Теперь мы уже дошли до лестницы. Олав сощурился от дневного света и умолк, размышляя.
– Должно быть, то были люди Хакона ярла. Я слышал, что они разоряли торжища на побережье. Скажи мне вот что, Торстейн: ты когда-нибудь убивал человека? – Олав присел на корточки у одного сундука и покосился на меня.
– Да.
Он открыл замок и поднялся. Сундук был доверху заполнен серебряными монетами.
– Я не запираю свои сундуки, Торстейн. Мои люди мне преданы и никогда не украдут мое добро.
Я не смог произнести ни слова. Стоял как дурачок и таращился на серебро.
Олав взял одну монету и поднял ее на свет, так чтобы я разглядел лицо, выбитое на серебре.
– Это Этельред. Он дал мне все это. Когда я доплыву до Норвегии, я буду одним из самых богатых людей, когда-либо живущих там. Давай с нами, Торстейн. Мне нужны люди с твоими умениями.

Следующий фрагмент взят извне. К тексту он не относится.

(** The body of a string literal after its opening quote, up to and
    including the closing quote; [\u] escapes above 255 are not
    characters of this model. *)
Fixpoint parse_string_body (s : string) : option (string * string) :=
  match s with
  | EmptyString => None
  | String c r =>
      let n := nat_of_ascii c in
      if (n =? 34)%nat then Some (EmptyString, r)
      else if (n =? 92)%nat then
        match r with
        | String e r' =>
            match escape_value e with
            | Some c' => option_map (cons_fst c') (parse_string_body r')
            | None =>
                if (nat_of_ascii e =? 117)%nat then
                  match r' with
                  | String h1 (String h2 (String h3 (String h4 r''))) =>
                      match hex_value h1, hex_value h2, hex_value h3, hex_value h4 with
                      | Some a, Some b, Some c, Some d =>
                          let code := (a * 4096 + b * 256 + c * 16 + d)%nat in
                          if (code <? 256)%nat
                          then option_map (cons_fst (ascii_of_nat code)) (parse_string_body r'')
                          else None
                      | _, _, _, _ => None
                      end
                  | _ => None
                  end
                else None
            end
        | EmptyString => None
        end
      else if (n <? 32)%nat then None
      else option_map (cons_fst c) (parse_string_body r)
  end.

Fixpoint parse_value (fuel : nat) (s : string) : option (json * string) :=
  match fuel with
  | O => None
  | S f =>
      match skip_ws s with
      | String "n" (String "u" (String "l" (String "l" r))) => Some (JNull, r)
      | String "t" (String "r" (String "u" (String "e" r))) => Some (JBool true, r)
      | String "f" (String "a" (String "l" (String "s" (String "e" r)))) => Some (JBool false, r)
      | String "[" r =>
          match skip_ws r with
          | String "]" r' => Some (JArr [], r')
          | _ => option_map (fun p => (JArr p.1, p.2)) (parse_elements f r)
          end
      | String "{" r =>
          match skip_ws r with
          | String "}" r' => Some (JObj [], r')
          | _ => option_map (fun p => (JObj p.1, p.2)) (parse_members f r)
          end
      | String c r as s' =>
          if (nat_of_ascii c =? 34)%nat
          then option_map (fun p => (JStr p.1, p.2)) (parse_string_body r)
          else parse_number s'
      | EmptyString => None
      end
  end
(** The elements of an array up to its closing bracket. *)
with parse_elements (fuel : nat) (s : string) : option (list json * string) :=
  match fuel with
  | O => None
  | S f =>
      match parse_value f s with
      | Some (v, r) =>
          match skip_ws r with
          | String "," r' => option_map (fun p => (v :: p.1, p.2)) (parse_elements f r')
          | String "]" r' => Some ([v], r')
          | _ => None
          end
      | None => None
      end
  end
(** The members of an object up to its closing brace. *)
with parse_members (fuel : nat) (s : string) : option (list (string * json) * string) :=
  match fuel with
  | O => None
  | S f =>
      match skip_ws s with
      | String q r =>
          if (nat_of_ascii q =? 34)%nat then
            match parse_string_body r with
            | Some (k, r1) =>
                match skip_ws r1 with
                | String ":" r2 =>
                    match parse_value f r2 with
                    | Some (v, r3) =>
                        match skip_ws r3 with
                        | String "," r4 =>
                            option_map (fun p => ((k, v) :: p.1, p.2)) (parse_members f r4)
                        | String "}" r4 => Some ([(k, v)], r4)
                        | _ => None
                        end
                    | None => None
                    end
                | _ => None
                end
            | None => None
            end
          else None
      | EmptyString => None
      end
  end.
(* ===== verification/Storage.v ===== *)
(** * What the program keeps in [localStorage]

    The transactions are written as [JSON.stringify(transactions)] after
    every add, edit and delete (src/script.js 247, 267) and read at
    start-up by [JSON.parse(localStorage.getItem('transactions')) || []]
    (src/script.js 2).  The object of a transaction has its properties in
    the order the code creates them, [{ id, ...formData }] (src/script.js
    227-233, 241).  The scalar settings are stored as strings
    (src/script.js 3-5, 122, 161, 412).

    [load_transactions] distinguishes a list the program can use, the
    [SyntaxError] [JSON.parse] throws on a corrupt text, and a parsed
    value that is not an array of transactions. *)

From S2P Require Import Prelude JsString JsDate Transaction Json.

Open Scope Z_scope.

(** The values of the type select, ['income'] and ['expense']. *)
Definition type_name (ty : tx_type) : string :=
  match ty with Income => "income" | Expense => "expense" end.

Definition type_of_name (s : string) : option tx_type :=
  if s === "income"%string then Some Income
  else if s === "expense"%string then Some Expense
  else None.

(** The object [JSON.stringify] sees for one transaction. *)
Definition tx_to_json (t : transaction) : json :=
  JObj [("id", JStr (id t)); ("type", JStr (type_name (type t)));
        ("category", JStr (category t)); ("amount", JNum (amount t));
        ("date", JStr (date t)); ("description", JStr (description t))].

(** [obj[key]] on a parsed object: the last member with that key. *)
Definition member (k : string) (m : list (string * json)) : option json :=
  fold_left (fun acc kv => if kv.1 === k then Some kv.2 else acc) m None.

Definition get_str (k : string) (m : list (string * json)) : option string :=
  match member k m with Some (JStr s) => Some s | _ => None end.

(** A parsed object read back as a transaction, when it has the six
    properties with the types the program gives them. *)
Definition tx_of_json (v : json) : option transaction :=
  match v with
  | JObj m =>
      match get_str "id" m, get_str "type" m, get_str "category" m, member "amount" m,
            get_str "date" m, get_str "description" m with
      | Some i, Some ty, Some c, Some (JNum a), Some d, Some ds =>
          match type_of_name ty with
          | Some t => Some (mkTransaction i t c a d ds)
          | None => None
          end
      | _, _, _, _, _, _ => None
      end
  | _ => None
  end.

(** The stored text of a list of transactions. *)
Definition transactions_text (l : list transaction) : string :=
  stringify (JArr (map tx_to_json l)).

(** Truthiness of a parsed value, for [|| []]. *)
Definition json_truthy (v : json) : bool :=
  match v with
  | JNull => false
  | JBool b => b
  | JNum n => negb (n =? 0)
  | JStr s => negb (s === ""%string)
  | JArr _ | JObj _ => true
  end.

Inductive load_result :=
  | Loaded (l : list transaction)   (* the array the program works on *)
  | SyntaxError                     (* JSON.parse threw: the script stops *)
  | Unusable (v : json).            (* parsed, but not an array of transactions *)

(** [JSON.parse(localStorage.getItem('transactions')) || []]; a missing
    key reads [null], which [JSON.parse] reads as the text "null". *)
Definition load_transactions (item : option string) : load_result :=
  let text := match item with Some s => s | None => "null"%string end in
  match JSON_parse text with
  | None => SyntaxError
  | Some v =>
      if json_truthy v then
        match v with
        | JArr items =>
            match mapM tx_of_json items with
            | Some l => Loaded l
            | None => Unusable v
            end
        | _ => Unusable v
        end
      else Loaded []
  end.

(** ** Lemmas *)

Lemma tx_of_to_json t : tx_of_json (tx_to_json t) = Some t.
Proof. destruct t as [i [] c a d ds]; reflexivity. Qed.

Lemma mapM_tx_of_to_json l : mapM tx_of_json (map tx_to_json l) = Some l.
Proof. induction l as [|t l IH]; [reflexivity|]. rewrite map_cons. cbn [mapM]. rewrite tx_of_to_json, IH. reflexivity. Qed.

Lemma load_transactions_text l : load_transactions (Some (transactions_text l)) = Loaded l.
Proof.
  unfold load_transactions, transactions_text. rewrite JSON_parse_print. simpl.
  rewrite mapM_tx_of_to_json. reflexivity.
Qed.

(** ** Properties *)

(** Persisting then reloading a list of transactions gives the same
    list: same ids, fields and order. *)
Theorem storage_roundtrip l : load_transactions (Some (transactions_text l)) = Loaded l.
Proof. apply load_transactions_text. Qed.

(** A missing key loads as the empty list, but a corrupt text makes
    [JSON.parse] throw at start-up instead of falling back to no data,
    and a parsed value that is not an array is kept as the transaction
    "list". *)
Example corrupt_storage_throws :
  load_transactions None = Loaded [] /\
  load_transactions (Some "") = SyntaxError /\
  load_transactions (Some "[{") = SyntaxError /\
  load_transactions (Some "{}") = Unusable (JObj []).
Proof. vm_compute. repeat split. Qed.
(** One event, with the clock [clock]: the listener [setupEventListeners]
    attaches to it (src/script.js 117-154); the modal events change no
    view the model records. *)
Definition ui_step (clock : Z -> Z) (p : page) (ev : ui_event) : page :=
  match ev with
  | FilterInput f => filterTransactions f p
  | AppEvent e =>
      match e with
      | Submit tnow fd => handleFormSubmit_page clock tnow fd p
      | Delete b did => deleteTransaction_page clock b did p
      | OpenEdit _ | OpenAdd | Close => mkPage (app_step (state p) e) (view p)
      | SortBy c => sortTable_page c p
      | SetTarget v => setSavingsTarget clock v p
      | ChangeCurrency c => currencySelect_change clock c p
      | ToggleDark => toggleDarkMode clock p
      end
  end.

(** The pages a visit reaches: loaded from [localStorage] on a body
    without the class 'dark' and before any chart exists, then any
    events at any times. *)
Inductive ui_reachable : page -> Prop :=
  | ui_start ls a d0 clock :
      app_load ls = Some a -> body_dark d0 = false -> chart_objs d0 = None ->
      ui_reachable (mkPage a (initializeApp clock a d0))
  | ui_next p clock ev : ui_reachable p -> ui_reachable (ui_step clock p ev).

(** One step of the page, by any event at any time. *)
Definition ui_rel (p p' : page) : Prop := exists clock ev, p' = ui_step clock p ev.


(** The filter inputs with another month. *)
Definition with_month (m : string) (f : filter_inputs) : filter_inputs :=
  mkFilterInputs (searchInput f) (categoryFilter f) m (startDateFilter f) (endDateFilter f).
(* ===== verification/Schema.v ===== *)
(** * The type of the stored transactions

    The program writes [JSON.stringify(transactions)] under the key
    'transactions' (src/script.js 247, 267) and reads it back with
    [JSON.parse(...) || []] (src/script.js 2), using each element as an
    object with the six properties [{ id, type, category, amount, date,
    description }] it creates (src/script.js 227-241).  This file gives
    that format as a type of JSON values, [stored_schema], with the
    judgement [has_type], and shows that the judgement is the one the
    loader decides: an element decodes exactly when it has the type of a
    transaction.  The theorem of the file is a type preservation
    statement: in every state the page reaches, the stored text parses to
    a value of the stored type, or to a falsy value while the list is
    empty (a key never written reads [null]). *)

From stdpp Require Import gmap.
From S2P Require Import Prelude JsString Transaction Sort Json Storage App.

Open Scope Z_scope.

(** ** Types of JSON values *)

Inductive jtype :=
  | TStr                                 (* a string *)
  | TNum                                 (* a number *)
  | TEnum (names : list string)          (* one of these strings *)
  | TArr (elem : jtype)                  (* an array of elements of a type *)
  | TObj (fields : list (string * jtype)). (* an object with these properties, at least *)

(** [has_type v ty]: the value [v] has the type [ty]; an object's
    property is read as [obj[key]] reads it ([member]). *)
Fixpoint has_type (v : json) (ty : jtype) : bool :=
  match ty, v with
  | TStr, JStr _ => true
  | TNum, JNum _ => true
  | TEnum names, JStr s => bool_decide (s ∈ names)
  | TArr t, JArr items => forallb (fun x => has_type x t) items
  | TObj fields, JObj m =>
      forallb (fun kt => match member kt.1 m with Some x => has_type x kt.2 | None => false end) fields
  | _, _ => false
  end.

(** The object of one transaction, as [handleFormSubmit] builds it. *)
Definition tx_schema : jtype :=
  TObj [("id", TStr); ("type", TEnum ["income"; "expense"]); ("category", TStr);
        ("amount", TNum); ("date", TStr); ("description", TStr)].

Definition stored_schema : jtype := TArr tx_schema.

(** The text [JSON.parse] reads at start-up: the stored value, or
    "null" for a key never written. *)
Definition stored_text (ls : gmap string string) : string :=
  match ls !! "transactions"%string with Some s => s | None => "null" end.

(** ** Lemmas *)

Lemma type_of_name_typed s :
  is_Some (type_of_name s) <-> bool_decide (s ∈ ["income"; "expense"]%string) = true.
Proof.
  rewrite bool_decide_eq_true, !elem_of_cons, elem_of_nil. unfold type_of_name.
  case_bool_decide as H1; [subst; split; eauto|]. case_bool_decide as H2; [subst; split; eauto|].
  split; [intros [? [=]]|intros [|[|[]]]; contradiction].
Qed.

Ltac decode_cases :=
  cbn; rewrite ?andb_false_r, ?andb_true_r; try (split; [intros [? [=]]|discriminate]).

(** The loader decodes exactly the values of the type of a transaction. *)
Lemma tx_of_json_typed v : is_Some (tx_of_json v) <-> has_type v tx_schema = true.
Proof.
  destruct v as [| | | | |m]; decode_cases. unfold get_str.
  destruct (member "id" m) as [[]|]; decode_cases.
  destruct (member "type" m) as [[]|]; decode_cases.
  destruct (member "category" m) as [[]|]; decode_cases.
  destruct (member "amount" m) as [[]|]; decode_cases.
  destruct (member "date" m) as [[]|]; decode_cases.
  destruct (member "description" m) as [[]|]; decode_cases.
  rewrite <- type_of_name_typed.
  destruct (type_of_name _); split; intros H; eauto; destruct H; discriminate.
Qed.

Lemma mapM_tx_of_json_typed items l :
  mapM tx_of_json items = Some l -> has_type (JArr items) stored_schema = true.
Proof.
  revert l. induction items as [|x items IH]; intros l H; [reflexivity|].
  cbn [mapM] in H. destruct (tx_of_json x) eqn:Hx; [|discriminate].
  destruct (mapM tx_of_json items) eqn:Hr; [|discriminate].
  cbn [has_type stored_schema forallb]. apply andb_true_intro. split.
  - apply tx_of_json_typed. eauto.
  - exact (IH _ eq_refl).
Qed.

(** ** Properties *)

(** C4. Type preservation for the stored list: in every state the page
    reaches, the stored text parses, and either its value has the type
    [stored_schema] (an array of objects with a string id, a type
    'income' or 'expense', a string category, a number amount, a string
    date and a string description) or it is a falsy value and the list
    is empty. *)
Theorem stored_transactions_typed `{S : ArraySort} `{!ArraySortLaws S} a :
  app_reachable a ->
  exists v, JSON_parse (stored_text (storage a)) = Some v /\
    (has_type v stored_schema = true \/
     (json_truthy v = false /\ transactions (app_store a) = [])).
Proof.
  intros Hr. destruct (tx_stored_inv_reachable a Hr) as (l & Hl & Hp).
  unfold load_transactions in Hl. fold (stored_text (storage a)) in Hl.
  destruct (JSON_parse (stored_text (storage a))) as [v|]; [|discriminate].
  exists v. split; [reflexivity|].
  destruct (json_truthy v) eqn:Ht.
  - left. destruct v as [| | | |items|]; try discriminate.
    destruct (mapM tx_of_json items) eqn:Hm; [|discriminate].
    exact (mapM_tx_of_json_typed items _ Hm).
  - right. split; [reflexivity|]. injection Hl as <-. apply Permutation_nil, Hp.
Qed.

Lemma stored_transactions_typed_witness :
  exists v, JSON_parse (stored_text (storage ex_app)) = Some v /\
    (has_type v stored_schema = true \/
     (json_truthy v = false /\ transactions (app_store ex_app) = [])).
Proof.
  apply (stored_transactions_typed (S := insertion_array_sort)).
  apply (reach_load ∅). reflexivity.
Defined.
(** C9: the agent cell reads the clock once and puts the date, formatted
    by [strftime("%A, %B %d, %Y")], into the system prompt.  Two
    constructions from the same model and tools on the same calendar date
    return the same agent, whatever the time of day; on different dates
    their prompts differ.  In a notebook run whose construction completes
    the clock is read once. *)
Theorem prompt_fixed_by_construction_date g se c e v s1 s2 a1 a2 :
  valid_date (lib_today (world s1)) = true ->
  valid_date (lib_today (world s2)) = true ->
  outcome (agent_cell g se c e v) s1 = Ok a1 ->
  outcome (agent_cell g se c e v) s2 = Ok a2 ->
  agent_prompt a1 =
    from_messages
      [RoleEntry "system"
         (prompt_head +:+ strftime (lib_today (world s1)) +:+ prompt_tail);
       MessagesPlaceholder "messages"] /\
  clock_reads (trace (agent_cell g se c e v) s1) = 1%nat /\
  (forall s a, outcome construction s = Ok a ->
               clock_reads (trace notebook s) = 1%nat) /\
  (same_date (lib_today (world s1)) (lib_today (world s2)) -> a1 = a2) /\
  (~ same_date (lib_today (world s1)) (lib_today (world s2)) ->
   agent_prompt a1 <> agent_prompt a2).
Proof.
  intros V1 V2 H1 H2.
  apply outcome_run in H1, H2.
  destruct H1 as (s1' & ev1 & H1), H2 as (s2' & ev2 & H2).
  unfold trace. rewrite H1. cbn [fst snd].
  apply agent_cell_inv in H1, H2. destruct H1 as [-> Hc1], H2 as [-> _].
  split; [reflexivity|]. split; [exact Hc1|]. split; [|split].
  - intros s a Hok. destruct (outcome_run _ _ _ Hok) as (s' & evs & Hrun).
    destruct (construction_inv _ _ _ _ Hrun) as (_ & _ & _ & _ & _ & _ & Hc).
    destruct (notebook_after_construction _ _ _ _ Hrun) as (evs' & Ht & Hq).
    apply quiet_projections in Hq. destruct Hq as (_ & _ & _ & Hq).
    unfold trace in Ht |- *. rewrite Ht, clock_reads_app, Hc, Hq. reflexivity.
  - intros Hsame. rewrite (strftime_same_date _ _ Hsame). reflexivity.
  - intros Hdiff Heq. apply Hdiff. cbn [agent_prompt] in Heq.
    remember (system_prompt (strftime (lib_today (world s1)))) as p1 eqn:E1.
    remember (system_prompt (strftime (lib_today (world s2)))) as p2 eqn:E2.
    injection Heq as Heq. subst p1 p2. apply system_prompt_inj in Heq.
    apply strftime_inj; assumption.
Qed.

Он вложил монету мне в ладонь:
– Она твоя. Получишь еще больше, если отправишься с нами и хорошо мне послужишь.
Я по-прежнему не мог выговорить ни слова. Олав рассмеялся и закрыл сундук:
– Поднимайся на палубу. Отведай каши. Ты тощий, нам надо бы откормить тебя немного.
Я взобрался по лестнице, держа под мышкой Фенрира. Олав поднялся следом и проследил, чтобы мне дали место под навесом. Я оказался рядом с узкоглазым рыжебородым парнем, задумчиво ковырявшимся в носу.
Примерно посередине между мачтой и ахтерштевнем было закреплено большое железное блюдо. На нем разожгли огонь, а сверху подвесили огромный котел. Я увидел там Олава, он разговаривал с белобородым. В это время в котел высыпали целый мешок ячменя, залив водой из бочки. Большой черный пес Олава и еще пара собак принялись кружить вокруг котла, пока кашевар не вытащил из узла вяленую рыбу и не бросил им. Заметив это, Фенрир тут же бросился туда и, получив кусок рыбы, улегся и принялся ее обгрызать.
Вскоре стали раздавать плошки с кашей, и я начал есть, сидя плечом к плечу с людьми Олава. Я не забыл того, что нам с Хальваром рассказали в Йорвике, о разорении Западной Англии. Но Олав не выглядел как простой разбойник, да и люди на борту вовсе не были крикливыми бахвалами, какими я представлял себе разбойничью банду. Не заметил я и никого из тех, кого мы встретили в харчевне. И воины на этом корабле, и те, кого я видел прошлым вечером, вели себя с определенным достоинством. Да и грязными они не были, хотя, должно быть, провели в пути несколько дней, было видно, что они заботились и об одежде, и об оружии. Олав прошел мимо меня, держа в руке миску каши, и, наверное, увидел, что я рассматриваю его воинов, поэтому он наклонился ко мне.
– Это лучшие из моих людей, – прошептал он. – Но корабелов у нас нет.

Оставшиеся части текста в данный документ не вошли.